### Directions for this task
Please return only the lines from the one holding "x ← random_prime" through the one holding "End elgamal.", exactly as they appear in the records below, both ends included.

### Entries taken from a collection
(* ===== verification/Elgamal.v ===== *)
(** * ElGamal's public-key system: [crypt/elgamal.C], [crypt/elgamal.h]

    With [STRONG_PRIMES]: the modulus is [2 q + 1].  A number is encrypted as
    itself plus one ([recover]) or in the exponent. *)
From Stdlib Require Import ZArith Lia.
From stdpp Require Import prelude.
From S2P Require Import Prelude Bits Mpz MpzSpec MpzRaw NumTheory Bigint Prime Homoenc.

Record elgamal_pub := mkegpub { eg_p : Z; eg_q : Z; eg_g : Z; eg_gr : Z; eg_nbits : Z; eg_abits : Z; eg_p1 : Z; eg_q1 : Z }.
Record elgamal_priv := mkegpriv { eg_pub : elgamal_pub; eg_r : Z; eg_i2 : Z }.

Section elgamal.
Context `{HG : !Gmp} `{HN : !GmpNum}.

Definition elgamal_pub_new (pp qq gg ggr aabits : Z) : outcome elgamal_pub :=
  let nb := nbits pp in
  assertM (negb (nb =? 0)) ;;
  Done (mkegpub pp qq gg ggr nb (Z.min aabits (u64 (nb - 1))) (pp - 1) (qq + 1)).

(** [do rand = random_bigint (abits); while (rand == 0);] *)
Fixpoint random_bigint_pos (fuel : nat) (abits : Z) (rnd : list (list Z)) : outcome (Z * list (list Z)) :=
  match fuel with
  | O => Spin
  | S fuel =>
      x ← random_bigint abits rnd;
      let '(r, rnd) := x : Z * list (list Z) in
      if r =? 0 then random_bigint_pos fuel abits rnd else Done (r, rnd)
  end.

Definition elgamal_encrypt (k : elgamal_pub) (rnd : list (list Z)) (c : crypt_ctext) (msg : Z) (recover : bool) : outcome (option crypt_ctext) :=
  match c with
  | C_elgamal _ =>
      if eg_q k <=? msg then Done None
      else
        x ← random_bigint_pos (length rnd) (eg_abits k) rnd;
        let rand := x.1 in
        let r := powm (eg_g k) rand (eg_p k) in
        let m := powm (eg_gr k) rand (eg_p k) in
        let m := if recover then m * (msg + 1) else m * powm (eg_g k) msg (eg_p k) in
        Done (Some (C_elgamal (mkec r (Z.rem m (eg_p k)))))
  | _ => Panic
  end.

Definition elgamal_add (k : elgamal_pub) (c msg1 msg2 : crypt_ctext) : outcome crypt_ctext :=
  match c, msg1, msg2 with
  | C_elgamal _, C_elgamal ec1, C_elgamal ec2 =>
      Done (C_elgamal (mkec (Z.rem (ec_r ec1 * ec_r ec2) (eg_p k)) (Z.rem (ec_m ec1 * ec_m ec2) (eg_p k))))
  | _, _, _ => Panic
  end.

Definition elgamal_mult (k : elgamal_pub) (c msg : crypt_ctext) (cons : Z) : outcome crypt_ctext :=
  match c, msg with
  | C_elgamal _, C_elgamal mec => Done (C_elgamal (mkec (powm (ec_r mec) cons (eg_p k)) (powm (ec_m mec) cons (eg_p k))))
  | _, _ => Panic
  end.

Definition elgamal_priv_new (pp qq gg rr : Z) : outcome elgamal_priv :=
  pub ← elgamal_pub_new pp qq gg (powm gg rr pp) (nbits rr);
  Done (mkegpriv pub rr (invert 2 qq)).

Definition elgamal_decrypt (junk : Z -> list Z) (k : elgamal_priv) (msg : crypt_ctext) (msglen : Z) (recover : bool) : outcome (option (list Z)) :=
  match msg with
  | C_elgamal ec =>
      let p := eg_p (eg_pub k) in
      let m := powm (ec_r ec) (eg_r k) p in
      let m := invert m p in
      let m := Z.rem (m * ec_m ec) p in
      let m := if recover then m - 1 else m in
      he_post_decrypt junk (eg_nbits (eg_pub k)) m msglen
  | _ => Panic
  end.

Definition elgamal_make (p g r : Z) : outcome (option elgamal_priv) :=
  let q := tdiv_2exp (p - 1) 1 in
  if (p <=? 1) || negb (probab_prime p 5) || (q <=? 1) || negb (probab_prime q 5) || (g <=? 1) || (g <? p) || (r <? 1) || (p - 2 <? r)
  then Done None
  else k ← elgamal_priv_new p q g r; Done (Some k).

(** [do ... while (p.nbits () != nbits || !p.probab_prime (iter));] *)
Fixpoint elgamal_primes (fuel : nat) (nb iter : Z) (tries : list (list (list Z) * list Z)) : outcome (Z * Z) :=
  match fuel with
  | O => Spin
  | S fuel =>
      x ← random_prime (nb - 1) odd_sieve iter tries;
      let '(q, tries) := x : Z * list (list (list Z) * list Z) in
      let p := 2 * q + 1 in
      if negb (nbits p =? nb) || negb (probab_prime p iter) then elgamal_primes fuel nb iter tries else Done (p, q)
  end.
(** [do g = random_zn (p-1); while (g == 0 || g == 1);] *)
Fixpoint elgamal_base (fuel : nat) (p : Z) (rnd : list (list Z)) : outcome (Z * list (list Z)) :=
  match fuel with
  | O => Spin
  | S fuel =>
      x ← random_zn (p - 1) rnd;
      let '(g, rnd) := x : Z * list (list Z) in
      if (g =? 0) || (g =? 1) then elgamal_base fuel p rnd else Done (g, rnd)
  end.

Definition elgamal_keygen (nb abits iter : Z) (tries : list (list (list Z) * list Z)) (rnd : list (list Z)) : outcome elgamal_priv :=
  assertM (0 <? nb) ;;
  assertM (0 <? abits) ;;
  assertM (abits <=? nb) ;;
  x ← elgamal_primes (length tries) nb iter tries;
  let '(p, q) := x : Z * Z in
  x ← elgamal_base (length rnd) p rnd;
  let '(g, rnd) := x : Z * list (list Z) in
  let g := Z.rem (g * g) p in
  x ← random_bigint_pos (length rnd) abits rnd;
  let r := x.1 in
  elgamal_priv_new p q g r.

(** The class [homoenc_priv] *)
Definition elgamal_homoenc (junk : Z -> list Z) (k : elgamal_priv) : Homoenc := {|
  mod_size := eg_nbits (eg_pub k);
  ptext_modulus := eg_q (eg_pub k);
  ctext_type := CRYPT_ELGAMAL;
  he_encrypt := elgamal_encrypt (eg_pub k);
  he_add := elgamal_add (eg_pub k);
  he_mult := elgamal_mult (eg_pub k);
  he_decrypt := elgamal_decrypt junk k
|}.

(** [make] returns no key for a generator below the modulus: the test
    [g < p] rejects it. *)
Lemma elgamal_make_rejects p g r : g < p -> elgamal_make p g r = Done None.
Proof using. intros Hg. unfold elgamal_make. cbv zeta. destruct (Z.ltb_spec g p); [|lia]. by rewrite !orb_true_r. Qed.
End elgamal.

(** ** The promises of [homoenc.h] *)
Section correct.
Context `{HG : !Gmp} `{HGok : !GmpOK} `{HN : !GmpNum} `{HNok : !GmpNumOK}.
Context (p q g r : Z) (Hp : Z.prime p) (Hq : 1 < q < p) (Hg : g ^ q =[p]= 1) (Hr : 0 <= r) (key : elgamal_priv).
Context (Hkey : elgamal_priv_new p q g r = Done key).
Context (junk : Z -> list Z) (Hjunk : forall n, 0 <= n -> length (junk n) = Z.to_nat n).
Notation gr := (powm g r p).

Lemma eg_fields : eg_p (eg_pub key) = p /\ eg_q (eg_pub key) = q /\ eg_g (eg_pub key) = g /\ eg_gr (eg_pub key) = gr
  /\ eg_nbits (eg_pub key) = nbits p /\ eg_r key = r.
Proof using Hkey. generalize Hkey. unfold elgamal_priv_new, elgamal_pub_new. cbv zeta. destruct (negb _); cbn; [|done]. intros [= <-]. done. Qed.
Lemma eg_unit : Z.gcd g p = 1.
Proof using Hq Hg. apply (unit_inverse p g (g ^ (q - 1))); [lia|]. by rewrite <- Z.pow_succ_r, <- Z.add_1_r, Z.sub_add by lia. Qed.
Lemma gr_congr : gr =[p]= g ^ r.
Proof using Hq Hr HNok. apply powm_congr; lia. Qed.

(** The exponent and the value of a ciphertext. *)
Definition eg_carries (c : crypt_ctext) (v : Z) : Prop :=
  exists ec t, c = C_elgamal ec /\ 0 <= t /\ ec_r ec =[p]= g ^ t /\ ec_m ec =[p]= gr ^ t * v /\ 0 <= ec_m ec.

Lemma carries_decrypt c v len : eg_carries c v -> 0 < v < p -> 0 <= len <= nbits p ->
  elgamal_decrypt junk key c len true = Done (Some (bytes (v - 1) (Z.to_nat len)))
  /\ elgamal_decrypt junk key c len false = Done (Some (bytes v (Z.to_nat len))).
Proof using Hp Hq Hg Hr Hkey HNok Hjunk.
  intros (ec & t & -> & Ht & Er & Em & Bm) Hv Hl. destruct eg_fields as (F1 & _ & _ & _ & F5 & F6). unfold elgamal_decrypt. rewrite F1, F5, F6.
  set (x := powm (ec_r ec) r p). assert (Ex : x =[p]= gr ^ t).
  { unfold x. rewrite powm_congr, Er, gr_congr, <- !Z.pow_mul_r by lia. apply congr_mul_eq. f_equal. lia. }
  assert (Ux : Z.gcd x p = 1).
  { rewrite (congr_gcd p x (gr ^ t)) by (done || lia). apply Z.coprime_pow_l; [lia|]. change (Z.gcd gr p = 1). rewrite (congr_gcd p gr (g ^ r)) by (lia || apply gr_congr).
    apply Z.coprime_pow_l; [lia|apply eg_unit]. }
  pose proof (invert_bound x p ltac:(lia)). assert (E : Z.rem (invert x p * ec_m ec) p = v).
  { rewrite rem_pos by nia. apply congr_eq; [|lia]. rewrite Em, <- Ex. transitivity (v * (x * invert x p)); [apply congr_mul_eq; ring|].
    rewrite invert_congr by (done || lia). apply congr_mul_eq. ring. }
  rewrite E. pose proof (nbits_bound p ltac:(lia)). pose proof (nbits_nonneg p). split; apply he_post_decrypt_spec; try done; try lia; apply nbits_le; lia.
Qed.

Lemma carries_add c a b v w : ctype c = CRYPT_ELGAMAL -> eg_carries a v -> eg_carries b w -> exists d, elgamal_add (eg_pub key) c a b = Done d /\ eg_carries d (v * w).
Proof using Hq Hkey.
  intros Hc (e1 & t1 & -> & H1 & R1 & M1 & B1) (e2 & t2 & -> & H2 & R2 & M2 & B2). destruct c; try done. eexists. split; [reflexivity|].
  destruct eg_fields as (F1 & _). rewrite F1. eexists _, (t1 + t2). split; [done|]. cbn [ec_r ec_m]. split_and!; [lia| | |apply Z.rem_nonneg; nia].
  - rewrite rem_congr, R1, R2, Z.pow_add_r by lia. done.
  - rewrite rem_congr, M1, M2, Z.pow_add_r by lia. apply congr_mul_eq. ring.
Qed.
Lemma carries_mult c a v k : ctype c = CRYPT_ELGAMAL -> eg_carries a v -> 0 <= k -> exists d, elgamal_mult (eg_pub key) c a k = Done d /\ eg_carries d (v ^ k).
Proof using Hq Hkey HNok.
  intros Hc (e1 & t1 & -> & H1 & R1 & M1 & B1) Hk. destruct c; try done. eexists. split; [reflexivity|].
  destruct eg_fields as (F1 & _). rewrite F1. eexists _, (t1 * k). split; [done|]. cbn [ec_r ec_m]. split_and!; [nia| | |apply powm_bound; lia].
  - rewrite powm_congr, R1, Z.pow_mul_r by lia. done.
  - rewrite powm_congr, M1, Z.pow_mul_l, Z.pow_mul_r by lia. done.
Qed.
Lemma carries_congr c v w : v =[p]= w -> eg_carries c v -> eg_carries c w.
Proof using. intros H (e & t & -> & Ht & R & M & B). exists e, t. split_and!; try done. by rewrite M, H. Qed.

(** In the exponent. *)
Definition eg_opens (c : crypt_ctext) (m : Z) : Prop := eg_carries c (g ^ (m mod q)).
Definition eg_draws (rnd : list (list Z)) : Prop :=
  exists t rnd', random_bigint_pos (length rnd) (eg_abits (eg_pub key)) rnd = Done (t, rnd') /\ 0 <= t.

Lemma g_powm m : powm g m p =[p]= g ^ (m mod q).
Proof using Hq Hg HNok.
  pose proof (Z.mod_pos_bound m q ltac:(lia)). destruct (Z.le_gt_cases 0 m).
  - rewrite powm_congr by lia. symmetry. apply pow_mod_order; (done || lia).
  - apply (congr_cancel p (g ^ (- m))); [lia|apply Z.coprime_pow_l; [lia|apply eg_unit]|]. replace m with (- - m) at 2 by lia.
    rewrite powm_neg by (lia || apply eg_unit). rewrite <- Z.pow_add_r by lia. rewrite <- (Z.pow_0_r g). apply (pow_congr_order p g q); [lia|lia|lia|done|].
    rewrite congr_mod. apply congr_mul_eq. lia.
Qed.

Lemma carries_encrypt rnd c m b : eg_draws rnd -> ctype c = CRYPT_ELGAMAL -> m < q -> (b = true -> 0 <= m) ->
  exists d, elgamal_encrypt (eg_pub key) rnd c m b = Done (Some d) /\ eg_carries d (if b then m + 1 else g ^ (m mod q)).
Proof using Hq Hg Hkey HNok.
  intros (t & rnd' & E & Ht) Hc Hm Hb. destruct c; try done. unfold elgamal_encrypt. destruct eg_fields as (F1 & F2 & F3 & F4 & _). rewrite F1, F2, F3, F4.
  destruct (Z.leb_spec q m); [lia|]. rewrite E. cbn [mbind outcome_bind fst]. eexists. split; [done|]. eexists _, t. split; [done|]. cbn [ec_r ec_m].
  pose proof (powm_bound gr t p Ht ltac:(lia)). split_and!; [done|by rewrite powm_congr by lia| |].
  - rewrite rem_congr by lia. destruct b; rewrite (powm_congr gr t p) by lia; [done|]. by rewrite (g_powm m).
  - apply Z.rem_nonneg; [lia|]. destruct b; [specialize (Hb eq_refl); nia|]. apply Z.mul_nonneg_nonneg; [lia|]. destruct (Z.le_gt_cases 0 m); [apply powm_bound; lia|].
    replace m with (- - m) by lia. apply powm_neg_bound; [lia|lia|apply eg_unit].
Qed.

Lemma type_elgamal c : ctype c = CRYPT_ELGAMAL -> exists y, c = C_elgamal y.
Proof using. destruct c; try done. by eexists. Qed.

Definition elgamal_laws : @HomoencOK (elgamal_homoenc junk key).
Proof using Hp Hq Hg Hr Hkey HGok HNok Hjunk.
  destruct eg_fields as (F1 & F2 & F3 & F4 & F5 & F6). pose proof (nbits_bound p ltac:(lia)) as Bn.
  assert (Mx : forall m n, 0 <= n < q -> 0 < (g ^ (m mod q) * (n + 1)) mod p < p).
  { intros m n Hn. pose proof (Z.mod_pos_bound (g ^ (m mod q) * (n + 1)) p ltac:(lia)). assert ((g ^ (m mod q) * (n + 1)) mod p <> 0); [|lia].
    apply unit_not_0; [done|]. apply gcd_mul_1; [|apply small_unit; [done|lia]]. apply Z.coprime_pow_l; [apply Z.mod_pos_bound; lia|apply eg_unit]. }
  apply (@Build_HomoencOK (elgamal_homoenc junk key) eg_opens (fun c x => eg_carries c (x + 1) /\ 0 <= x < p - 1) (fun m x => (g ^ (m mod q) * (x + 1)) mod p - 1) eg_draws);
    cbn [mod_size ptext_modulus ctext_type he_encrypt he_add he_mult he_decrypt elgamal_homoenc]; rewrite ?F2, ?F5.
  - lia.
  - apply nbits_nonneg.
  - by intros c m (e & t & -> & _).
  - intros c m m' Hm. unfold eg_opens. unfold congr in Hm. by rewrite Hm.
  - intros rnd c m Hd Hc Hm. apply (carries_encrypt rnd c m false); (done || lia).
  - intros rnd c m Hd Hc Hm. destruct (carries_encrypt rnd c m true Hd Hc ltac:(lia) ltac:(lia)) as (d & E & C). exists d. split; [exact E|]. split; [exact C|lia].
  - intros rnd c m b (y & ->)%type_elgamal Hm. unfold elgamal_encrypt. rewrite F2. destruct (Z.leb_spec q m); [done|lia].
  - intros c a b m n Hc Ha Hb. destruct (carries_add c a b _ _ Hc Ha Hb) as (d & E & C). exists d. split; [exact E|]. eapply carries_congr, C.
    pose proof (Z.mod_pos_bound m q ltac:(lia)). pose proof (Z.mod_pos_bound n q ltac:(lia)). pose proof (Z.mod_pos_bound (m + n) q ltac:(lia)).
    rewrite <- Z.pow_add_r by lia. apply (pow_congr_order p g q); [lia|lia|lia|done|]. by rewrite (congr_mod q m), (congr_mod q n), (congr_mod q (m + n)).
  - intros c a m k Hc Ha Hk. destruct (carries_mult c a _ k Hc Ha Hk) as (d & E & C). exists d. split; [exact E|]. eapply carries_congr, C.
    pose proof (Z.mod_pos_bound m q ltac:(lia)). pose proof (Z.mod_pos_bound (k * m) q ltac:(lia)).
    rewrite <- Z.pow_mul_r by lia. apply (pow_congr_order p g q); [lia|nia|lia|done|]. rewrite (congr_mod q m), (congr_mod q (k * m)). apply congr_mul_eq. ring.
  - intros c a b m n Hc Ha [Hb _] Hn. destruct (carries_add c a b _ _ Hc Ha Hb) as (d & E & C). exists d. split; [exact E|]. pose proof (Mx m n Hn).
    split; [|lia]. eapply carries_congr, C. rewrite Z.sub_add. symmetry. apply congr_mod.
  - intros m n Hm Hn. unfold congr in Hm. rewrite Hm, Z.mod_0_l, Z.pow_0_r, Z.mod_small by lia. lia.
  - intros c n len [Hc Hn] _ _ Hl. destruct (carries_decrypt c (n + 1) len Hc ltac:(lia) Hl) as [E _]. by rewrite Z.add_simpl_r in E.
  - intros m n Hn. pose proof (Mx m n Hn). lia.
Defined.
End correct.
* * *
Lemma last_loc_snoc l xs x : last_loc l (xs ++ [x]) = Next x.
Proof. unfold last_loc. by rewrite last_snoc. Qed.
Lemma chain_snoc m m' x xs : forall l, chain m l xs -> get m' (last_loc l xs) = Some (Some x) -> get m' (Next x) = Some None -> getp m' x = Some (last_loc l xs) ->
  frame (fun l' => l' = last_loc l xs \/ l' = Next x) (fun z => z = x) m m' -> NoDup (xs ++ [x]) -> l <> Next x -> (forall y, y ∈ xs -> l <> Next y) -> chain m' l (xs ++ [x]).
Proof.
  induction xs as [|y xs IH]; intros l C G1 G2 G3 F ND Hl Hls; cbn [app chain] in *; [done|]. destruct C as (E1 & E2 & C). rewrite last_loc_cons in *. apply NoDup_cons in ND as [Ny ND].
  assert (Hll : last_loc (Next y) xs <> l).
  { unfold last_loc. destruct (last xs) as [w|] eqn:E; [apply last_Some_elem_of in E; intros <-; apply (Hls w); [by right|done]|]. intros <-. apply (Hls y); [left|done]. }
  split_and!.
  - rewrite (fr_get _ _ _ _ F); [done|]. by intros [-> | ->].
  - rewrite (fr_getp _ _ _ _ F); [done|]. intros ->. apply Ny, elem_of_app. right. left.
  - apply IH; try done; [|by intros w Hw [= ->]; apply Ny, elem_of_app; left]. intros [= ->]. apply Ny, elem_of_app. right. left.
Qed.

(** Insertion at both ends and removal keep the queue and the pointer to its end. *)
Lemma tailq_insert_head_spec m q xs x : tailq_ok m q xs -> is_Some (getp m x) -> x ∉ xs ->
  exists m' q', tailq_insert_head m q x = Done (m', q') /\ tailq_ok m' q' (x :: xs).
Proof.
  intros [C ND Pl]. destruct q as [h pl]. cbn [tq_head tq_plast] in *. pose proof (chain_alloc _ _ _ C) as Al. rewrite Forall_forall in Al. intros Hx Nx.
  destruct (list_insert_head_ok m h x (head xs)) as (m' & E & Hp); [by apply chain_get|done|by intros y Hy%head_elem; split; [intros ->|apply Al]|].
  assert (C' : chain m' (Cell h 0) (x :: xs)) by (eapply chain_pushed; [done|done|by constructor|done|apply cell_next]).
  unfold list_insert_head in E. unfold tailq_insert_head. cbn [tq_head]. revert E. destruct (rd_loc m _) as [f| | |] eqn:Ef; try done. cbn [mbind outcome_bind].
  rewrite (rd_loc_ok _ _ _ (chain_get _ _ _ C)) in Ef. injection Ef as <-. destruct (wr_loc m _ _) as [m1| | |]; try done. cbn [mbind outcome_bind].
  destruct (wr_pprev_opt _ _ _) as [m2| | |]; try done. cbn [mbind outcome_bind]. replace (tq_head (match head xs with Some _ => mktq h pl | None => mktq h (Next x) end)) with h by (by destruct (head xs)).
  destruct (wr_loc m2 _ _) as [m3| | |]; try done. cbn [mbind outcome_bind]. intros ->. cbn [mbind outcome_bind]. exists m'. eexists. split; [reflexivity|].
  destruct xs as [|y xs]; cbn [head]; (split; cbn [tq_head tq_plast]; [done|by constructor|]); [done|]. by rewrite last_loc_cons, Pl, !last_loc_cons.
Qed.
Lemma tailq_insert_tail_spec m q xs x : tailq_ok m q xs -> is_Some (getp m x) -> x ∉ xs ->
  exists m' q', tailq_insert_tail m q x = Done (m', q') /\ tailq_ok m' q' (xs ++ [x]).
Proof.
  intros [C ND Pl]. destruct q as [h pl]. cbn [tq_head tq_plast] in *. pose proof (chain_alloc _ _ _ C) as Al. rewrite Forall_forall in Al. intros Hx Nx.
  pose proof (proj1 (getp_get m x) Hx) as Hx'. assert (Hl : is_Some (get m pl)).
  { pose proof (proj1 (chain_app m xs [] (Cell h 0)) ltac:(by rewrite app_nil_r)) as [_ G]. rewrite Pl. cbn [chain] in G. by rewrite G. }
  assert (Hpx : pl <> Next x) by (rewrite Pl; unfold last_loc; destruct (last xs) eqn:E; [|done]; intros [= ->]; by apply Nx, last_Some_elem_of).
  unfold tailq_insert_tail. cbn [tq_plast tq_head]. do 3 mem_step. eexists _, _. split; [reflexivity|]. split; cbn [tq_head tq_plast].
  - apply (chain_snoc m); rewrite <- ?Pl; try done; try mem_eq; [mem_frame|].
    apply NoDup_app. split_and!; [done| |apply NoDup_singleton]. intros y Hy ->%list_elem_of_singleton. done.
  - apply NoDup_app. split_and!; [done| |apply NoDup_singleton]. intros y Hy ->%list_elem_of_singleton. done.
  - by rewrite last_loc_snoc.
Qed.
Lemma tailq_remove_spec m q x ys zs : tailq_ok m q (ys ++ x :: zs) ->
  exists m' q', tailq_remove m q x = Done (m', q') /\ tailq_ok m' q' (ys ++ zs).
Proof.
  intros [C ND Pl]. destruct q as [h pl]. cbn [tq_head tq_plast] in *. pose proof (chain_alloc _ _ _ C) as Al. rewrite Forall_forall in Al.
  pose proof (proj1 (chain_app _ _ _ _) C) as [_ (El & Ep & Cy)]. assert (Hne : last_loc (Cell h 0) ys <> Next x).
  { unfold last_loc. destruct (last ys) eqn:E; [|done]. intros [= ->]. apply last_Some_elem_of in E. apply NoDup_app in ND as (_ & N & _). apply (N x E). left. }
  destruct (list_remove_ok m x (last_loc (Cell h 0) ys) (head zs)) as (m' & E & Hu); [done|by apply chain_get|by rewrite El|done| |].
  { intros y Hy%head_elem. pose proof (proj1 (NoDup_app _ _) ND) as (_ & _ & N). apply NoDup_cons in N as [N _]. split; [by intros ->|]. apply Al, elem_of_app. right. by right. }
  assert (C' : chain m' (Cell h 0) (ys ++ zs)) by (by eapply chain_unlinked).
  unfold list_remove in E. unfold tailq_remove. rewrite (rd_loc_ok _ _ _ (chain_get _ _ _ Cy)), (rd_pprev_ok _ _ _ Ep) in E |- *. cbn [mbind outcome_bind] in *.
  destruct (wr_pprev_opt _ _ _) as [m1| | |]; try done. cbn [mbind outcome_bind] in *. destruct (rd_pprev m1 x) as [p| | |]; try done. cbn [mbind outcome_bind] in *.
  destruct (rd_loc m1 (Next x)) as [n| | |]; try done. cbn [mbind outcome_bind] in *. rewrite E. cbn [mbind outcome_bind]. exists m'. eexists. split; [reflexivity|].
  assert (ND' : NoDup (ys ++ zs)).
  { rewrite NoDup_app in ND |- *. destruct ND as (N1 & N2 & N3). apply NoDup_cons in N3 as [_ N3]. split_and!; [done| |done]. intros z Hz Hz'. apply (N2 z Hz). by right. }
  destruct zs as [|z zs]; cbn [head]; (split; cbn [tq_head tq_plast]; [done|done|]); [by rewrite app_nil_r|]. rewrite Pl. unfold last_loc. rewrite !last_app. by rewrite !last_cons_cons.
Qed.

### Result of this task
      x ← random_prime (nb - 1) odd_sieve iter tries;
      let '(q, tries) := x : Z * list (list (list Z) * list Z) in
      let p := 2 * q + 1 in
      if negb (nbits p =? nb) || negb (probab_prime p iter) then elgamal_primes fuel nb iter tries else Done (p, q)
  end.
(** [do g = random_zn (p-1); while (g == 0 || g == 1);] *)
Fixpoint elgamal_base (fuel : nat) (p : Z) (rnd : list (list Z)) : outcome (Z * list (list Z)) :=
  match fuel with
  | O => Spin
  | S fuel =>
      x ← random_zn (p - 1) rnd;
      let '(g, rnd) := x : Z * list (list Z) in
      if (g =? 0) || (g =? 1) then elgamal_base fuel p rnd else Done (g, rnd)
  end.

Definition elgamal_keygen (nb abits iter : Z) (tries : list (list (list Z) * list Z)) (rnd : list (list Z)) : outcome elgamal_priv :=
  assertM (0 <? nb) ;;
  assertM (0 <? abits) ;;
  assertM (abits <=? nb) ;;
  x ← elgamal_primes (length tries) nb iter tries;
  let '(p, q) := x : Z * Z in
  x ← elgamal_base (length rnd) p rnd;
  let '(g, rnd) := x : Z * list (list Z) in
  let g := Z.rem (g * g) p in
  x ← random_bigint_pos (length rnd) abits rnd;
  let r := x.1 in
  elgamal_priv_new p q g r.

(** The class [homoenc_priv] *)
Definition elgamal_homoenc (junk : Z -> list Z) (k : elgamal_priv) : Homoenc := {|
  mod_size := eg_nbits (eg_pub k);
  ptext_modulus := eg_q (eg_pub k);
  ctext_type := CRYPT_ELGAMAL;
  he_encrypt := elgamal_encrypt (eg_pub k);
  he_add := elgamal_add (eg_pub k);
  he_mult := elgamal_mult (eg_pub k);
  he_decrypt := elgamal_decrypt junk k
|}.

(** [make] returns no key for a generator below the modulus: the test
    [g < p] rejects it. *)
Lemma elgamal_make_rejects p g r : g < p -> elgamal_make p g r = Done None.
Proof using. intros Hg. unfold elgamal_make. cbv zeta. destruct (Z.ltb_spec g p); [|lia]. by rewrite !orb_true_r. Qed.
End elgamal.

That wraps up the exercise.